Enter native WebGL. Suddenly, the browser could tap directly into the GPU without any plugins! But writing raw WebGL is notoriously complex. That’s when Ricardo Cabello (the brilliant Mr.doob, my personal real-life Super Hero!) released Three.js to the public on April 24, 2010. It was the new cool thing in town—a lightweight wrapper that made 3D on the web accessible to us mere mortals. It changed the landscape of digital art forever, turning mathematical abstraction into accessible creativity.
The Game-Plan!
Plotting a safe course through the scary maze! 🧭
Challenges
- Thinking in Code, Not Clicks: The biggest hurdle was mental. Transitioning from visual tools like Cinema 4D to writing explicit X, Y, and Z coordinates for primitives (like cylinders and boxes) felt like learning to walk again.
- Generating the Clock Face: Drawing 60 perfect little tick marks dynamically in 3D without loading a massive texture file was a tricky puzzle.
- The Time Travel Animation: Interpolating a fake “fast-forward” time object over a few seconds, while ensuring it cleanly hands back control to the real system clock without a visual glitch.
Solutions
- Embracing the Math: By sketching out the scene on paper first, I was able to calculate the exact radians and offsets needed to position the primitive geometries perfectly in the Three.js scene graph.
- Canvas Textures to the Rescue: Instead of importing an image, the code generates an HTML5
<canvas>in memory, draws the tick marks using basic 2D rotation math, and wraps that directly onto the 3D cylinder as a texture! - Dual Time States: I implemented a toggle that switches the clock’s data source from
Date.now()to an interpolated animation timeline, ensuring a seamless snap back to reality when the ride is over.
Impact
Beyond being a personal milestone, this project serves as a fantastic ambient display for modern workspaces. It provides a non-intrusive, visually pleasing way to gauge the passage of time without inducing the anxiety of ticking digital numbers. It proved to me—and hopefully to you—that the browser is an incredibly powerful canvas for interactive art.
Scope
This clock perfectly handles local time syncing, dynamic ambient color shifting based on an algorithmic palette, complete 3D camera control, and a beautifully sleek UI. What it *doesn’t* do is track timezones or set alarms.

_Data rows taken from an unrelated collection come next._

(* ===== verification/Bot.v ===== *)
(** * Bot: the handlers on the event loop

    The bot runs on one asyncio event loop: a handler runs alone until it
    reaches an [await] that suspends it.  The state of the system is the
    bot object, the coroutines suspended ([Task]: one constructor for each
    [await] of the notification path), the log, the clock and the
    platform.  An [Event] is what makes the loop run some code next: a
    member update delivered by the gateway, a sleep that has elapsed, the
    answer to a REST call, time passing, or another user deleting a
    message.  [step] runs the code the sources run for the event, up to
    the next suspension.

    [on_member_update] and [process_role_queue] are the handlers of
    [src/bot/bot_class.py]; the continuation of
    [send_verification_message] and the two halves of
    [delete_message_after_delay] are those of [src/bot/verification.py].

    Beside the invariants of the reachable states the file follows the
    roles through the queue: [burst] is a series of grants to one member,
    which ends in one notification, and [tally] keeps the accounts of a
    run, the roles [admitted] by updates and the roles [handed] over at
    wakes, which balance with the roles pending. *)

From stdpp Require Import base tactics option list strings gmap.
From S2P Require Import Prelude Discord Queue Notifier Ticket.

Set Warnings "-clear-no-such-hyp".
#[local] Open Scope Z_scope.

(** ** State *)

(** A coroutine suspended at an [await]:
    - [SettleSleep member wake]: [process_role_queue(member)] in
      [await asyncio.sleep(5)];
    - [SendPending member channel content embed]:
      [send_verification_message] in [await channel.send(...)];
    - [DeleteSleep message wake]: [delete_message_after_delay(message)]
      in [await asyncio.sleep(86400)];
    - [DeletePending message]: the same in [await message.delete()]. *)
Inductive Task : Type :=
| SettleSleep (member : Member) (wake : Z)
| SendPending (member : Member) (channel : Z) (content : string) (embed : Embed)
| DeleteSleep (message : Message) (wake : Z)
| DeletePending (message : Message).

#[export] Instance Task_eq_dec : EqDecision Task.
Proof. solve_decision. Defined.

Record System : Type := mkSystem {
  bot : RoleManagerBot;
  tasks : list Task;
  log : list LogEntry;
  clock : Z;
  discord : Platform;
}.

Inductive Event : Type :=
| MemberUpdate (before after : Member)
| Tick (dt : Z)
| Wake (i : nat)
| SendReply (i : nat) (fault : option HTTPException)
| DeleteReply (i : nat) (fault : option HTTPException)
| ExternalDelete (message : Z).

(** The system when the bot has just been constructed. *)
Definition init_system (d : Platform) (now : Z) : System :=
  mkSystem init_bot [] [] now d.

(** [await asyncio.sleep(5)] *)
Definition settle_delay : Z := 5.

(** ** Handlers *)

Module Handlers.

Section handlers.
Context `{PyRuntime}.

(** [on_member_update(before, after)]: the queue is updated and, when the
    member had nothing pending, [process_role_queue(after)] is started; it
    suspends in its sleep at once. *)
Definition on_member_update (s : System) (before after : Member) : System :=
  let '(bot', spawn) := enqueue (bot s) before after in
  mkSystem bot'
    (tasks s ++ if spawn then [SettleSleep after (clock s + settle_delay)] else [])
    (log s) (clock s) (discord s).

(** [await send_verification_message(...)] as [process_role_queue] sees
    it: the function has returned after logging, has suspended in
    [channel.send], or has raised; an exception that escapes travels up
    the [await] of [on_member_update], whose [except Exception] logs
    it. *)
Definition await_send (s : System) (member : Member) (start : SendStart) : System :=
  match start with
  | SendAbort logs =>
      mkSystem (bot s) (tasks s) (log s ++ logs) (clock s) (discord s)
  | SendRaise e =>
      mkSystem (bot s) (tasks s)
        (log s ++ [mkLog ERROR ("Error in on_member_update: " +:+ exn_text e)])
        (clock s) (discord s)
  | SendAwait channel content embed =>
      mkSystem (bot s) (tasks s ++ [SendPending member channel content embed])
        (log s) (clock s) (discord s)
  end.

(** [process_role_queue(member)] from the end of its sleep: the pop, and
    [send_verification_message] on the set of the roles popped. *)
Definition process_role_queue (s : System) (member : Member) : System :=
  let '(roles, bot') := drain (bot s) (member_id member) in
  let s' := mkSystem bot' (tasks s) (log s) (clock s) (discord s) in
  if py_truthy roles then
    await_send s' member
      (send_verification_message (discord s) (clock s) member (set_of roles)
         (role_to_channel bot'))
  else s'.

(** [send_verification_message] from the answer of [channel.send]: on
    success [delete_message_after_delay(message)] is started and suspends
    in its sleep. *)
Definition send_reply (s : System) (channel : Z) (content : string) (embed : Embed)
    (fault : option HTTPException) : System :=
  let '(d', r) := channel_send (discord s) channel content embed fault in
  let '(logs, ticket) := send_verification_reply r in
  mkSystem (bot s)
    (tasks s ++ match ticket with
                | Some message => [DeleteSleep message (ticket_wake (clock s))]
                | None => []
                end)
    (log s ++ logs) (clock s) d'.

(** [delete_message_after_delay] from the answer of [message.delete()]. *)
Definition delete_reply_step (s : System) (message : Message)
    (fault : option HTTPException) : System :=
  let '(d', logs) := delete_message (discord s) message fault in
  mkSystem (bot s) (tasks s) (log s ++ logs) (clock s) d'.

(** The system without its task [i]. *)
Definition remove_task (s : System) (i : nat) : System :=
  mkSystem (bot s) (delete i (tasks s)) (log s) (clock s) (discord s).

(** The system with task [i] replaced. *)
Definition replace_task (s : System) (i : nat) (t : Task) : System :=
  mkSystem (bot s) (<[i := t]> (tasks s)) (log s) (clock s) (discord s).

(** One step of the event loop; [None] when the event cannot happen in
    the state (no such task, a sleep that has not elapsed, time running
    backwards). *)
Definition step (s : System) (ev : Event) : option System :=
  match ev with
  | MemberUpdate before after => Some (on_member_update s before after)
  | Tick dt =>
      if decide (0 ≤ dt)
      then Some (mkSystem (bot s) (tasks s) (log s) (clock s + dt) (discord s))
      else None
  | Wake i =>
      match tasks s !! i with
      | Some (SettleSleep member wake) =>
          if decide (wake ≤ clock s)
          then Some (process_role_queue (remove_task s i) member)
          else None
      | Some (DeleteSleep message wake) =>
          if decide (wake ≤ clock s)
          then Some (replace_task s i (DeletePending message))
          else None
      | _ => None
      end
  | SendReply i fault =>
      match tasks s !! i with
      | Some (SendPending member channel content embed) =>
          Some (send_reply (remove_task s i) channel content embed fault)
      | _ => None
      end
  | DeleteReply i fault =>
      match tasks s !! i with
      | Some (DeletePending message) =>
          Some (delete_reply_step (remove_task s i) message fault)
      | _ => None
      end
  | ExternalDelete mid =>
      Some (mkSystem (bot s) (tasks s) (log s) (clock s)
              (mkPlatform (channels (discord s)) (delete mid (messages (discord s)))
                          (next_message_id (discord s))))
  end.

(** A run: the events of a list, in order. *)
Fixpoint run (s : System) (evs : list Event) : option System :=
  match evs with
  | [] => Some s
  | ev :: evs' =>
      match step s ev with
      | Some s' => run s' evs'
      | None => None
      end
  end.

(** The states the system can be in: those some run from a freshly
    constructed bot reaches. *)
Inductive reachable : System → Prop :=
| reachable_init d now : reachable (init_system d now)
| reachable_step s ev s' : reachable s → step s ev = Some s' → reachable s'.

(** ** What the tasks say about a member *)

(** The member a task settles for, when it is a settling task. *)
Definition settle_member (t : Task) : option Z :=
  match t with
  | SettleSleep member _ => Some (member_id member)
  | _ => None
  end.

(** The member ids of the settling tasks, one for each task. *)
Definition settling (ts : list Task) : list Z := omap settle_member ts.

(** The number of settling tasks of a member. *)
Definition timers_of (mid : Z) (ts : list Task) : nat :=
  length (filter (λ m, m = mid) (settling ts)).

(** The message a task is to delete, when it is a deletion task. *)
Definition ticket_message (t : Task) : option Message :=
  match t with
  | DeleteSleep message _ | DeletePending message => Some message
  | _ => None
  end.

(** The messages the deletion tasks hold, one for each task. *)
Definition tickets (ts : list Task) : list Message := omap ticket_message ts.

(** The notification a task is sending, when it is one. *)
Definition send_embed (t : Task) : option (Member * Embed) :=
  match t with
  | SendPending member _ _ embed => Some (member, embed)
  | _ => None
  end.

(** The notifications in flight. *)
Definition sending (ts : list Task) : list (Member * Embed) := omap send_embed ts.

(** The member whose pending list an event may change: the member updated,
    or the member of the settling task woken. *)
Definition event_member (s : System) (ev : Event) : option Z :=
  match ev with
  | MemberUpdate _ after => Some (member_id after)
  | Wake i => tasks s !! i ≫= settle_member
  | _ => None
  end.

(** ** The accounts of the queue *)

(** The roles an event makes pending, with their member: those the
    update appends. *)
Definition admitted (s : System) (ev : Event) : list (Z * Role) :=
  match ev with
  | MemberUpdate before after => (member_id after,.) <$> to_add (bot s) before after
  | _ => []
  end.

(** The roles an event takes from the queue, with their member: those
    the wake of a settling task pops. *)
Definition handed (s : System) (ev : Event) : list (Z * Role) :=
  match ev with
  | Wake i =>
      match tasks s !! i with
      | Some (SettleSleep member _) =>
          (member_id member,.) <$> (drain (bot s) (member_id member)).1
      | _ => []
      end
  | _ => []
  end.

(** An account kept along a run. *)
Fixpoint tally (f : System → Event → list (Z * Role)) (s : System) (evs : list Event) :
    list (Z * Role) :=
  match evs with
  | [] => []
  | ev :: evs' =>
      f s ev ++ match step s ev with
                | Some s' => tally f s' evs'
                | None => []
                end
  end.

(** ** The invariant of the system *)

(** A member has an entry in the queue exactly when one settling task
    exists for it, and no member ever has two. *)
Definition timer_inv (s : System) : Prop :=
  ∀ mid, timers_of mid (tasks s) =
         match role_update_queue (bot s) !! mid with
         | Some _ => 1%nat
         | None => 0%nat
         end.

(** The queue is well formed, the table is the one of [__init__], and the
    settling tasks match the queue. *)
Definition sys_inv (s : System) : Prop :=
  queue_wf (bot s) ∧ role_to_channel (bot s) = role_to_channel init_bot ∧ timer_inv s.

(** A sleeping task wakes no later than its delay from now. *)
Definition task_due (now : Z) (t : Task) : Prop :=
  match t with
  | SettleSleep _ wake => wake ≤ now + settle_delay
  | DeleteSleep _ wake => wake ≤ now + deletion_delay
  | _ => True
  end.

Definition deadline_inv (s : System) : Prop := Forall (task_due (clock s)) (tasks s).

(** No two deletion tasks hold the same message, and every message they
    hold has been sent. *)
Definition ticket_inv (s : System) : Prop :=
  NoDup (message_id <$> tickets (tasks s)) ∧
  Forall (λ m, message_id m < next_message_id (discord s)) (tickets (tasks s)).

End handlers.

End Handlers.

Export Handlers.

(** ** Bursts

    The platform grants the roles of one purchase one after the other,
    and delivers one member update for each: [before] is the member as
    the update before left it. *)

(** The events of a burst: each role is granted [dt] seconds after the
    grant before it. *)
Fixpoint burst (m : Member) (gs : list (Z * Role)) : list Event :=
  match gs with
  | [] => []
  | (dt, r) :: gs' => Tick dt :: MemberUpdate m (grant r m) :: burst (grant r m) gs'
  end.

(** The time a burst takes. *)
Definition burst_time (gs : list (Z * Role)) : Z := foldr Z.add 0 gs.*1.

(** ** A sample run

    Bob is granted Alpha, then Beta three seconds later; the settling
    task wakes at second five, the message is sent, and a day later its
    ticket wakes.  Sets iterate in insertion order. *)

Module Scenario.
Import Sample.

Definition start : System := init_system world 0.

Definition run_from_start (evs : list Event) : System :=
  default start (run (H:=insertion_order_runtime) start evs).

Definition grants : list Event :=
  [MemberUpdate (bob []) (bob [alpha]); Tick 3;
   MemberUpdate (bob [alpha]) (bob [alpha; beta])].

(** Both roles pending, the settling task asleep. *)
Definition pending : System := run_from_start grants.

(** The settling task due. *)
Definition settled : System := run_from_start (grants ++ [Tick 2]).

(** The notification in flight. *)
Definition notifying : System := run_from_start (grants ++ [Tick 2; Wake 0%nat]).

(** The message sent, its ticket asleep. *)
Definition sent : System :=
  run_from_start (grants ++ [Tick 2; Wake 0%nat; SendReply 0 None]).

(** The ticket in [message.delete()], the message deleted by someone
    else meanwhile. *)
Definition orphaned : System :=
  run_from_start (grants ++ [Tick 2; Wake 0%nat; SendReply 0 None; Tick 86400;
                             ExternalDelete 9000; Wake 0%nat]).

(** Carol, who has no custom avatar, is granted Alpha; her settling task
    is due. *)
Definition carol_settled : System :=
  run_from_start [MemberUpdate (carol []) (carol [alpha]); Tick 5].

End Scenario.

It is intentionally scoped to be a pure, joyful expression of the present moment and a celebration of code-generated geometry!
Credits
This magic trick wouldn’t be possible without these incredible open-source heroes:
- Three.js: The ultimate powerhouse that made the 3D web accessible.
- Polyhaven: For providing the gorgeous, realistic HDRI lighting environment.
- Google Fonts: For serving up the crisp ‘Oswald’ and ‘Roboto’ typefaces that make the UI pop.
The Nerd Stuff!
I think we are going to need a bigger boat... ahem, I meant cauldron! ✨
JavaScript, Three.js, HTML5 Canvas, CSS
This project leverages a powerful 3D scene graphed inside an HTML <canvas> element. By utilizing a perspective camera and an orbit controller, the user can freely explore the environment. Instead of imported 3D models, every element of the clock (the face, the casing, the hands) is generated using built-in Three.js primitives like RoundedBoxGeometry and CylinderGeometry. The scene uses a dynamic MeshPhysicalMaterial for the clock body, which reacts beautifully to the HDRI environment map.
Improvements
- Custom user palettes to allow completely personalized color rotations throughout the day.
- A subtle web audio tick or chime that matches the minimalist visual aesthetic.
- Implementing localized weather data to adjust the clock’s material properties (e.g., adding a frosty texture on cold days!).
Known Bugs
If the user switches tabs during the “time travel” click animation, the browser’s requestAnimationFrame throttling can cause the animation to finish slightly out of sync with the intended duration.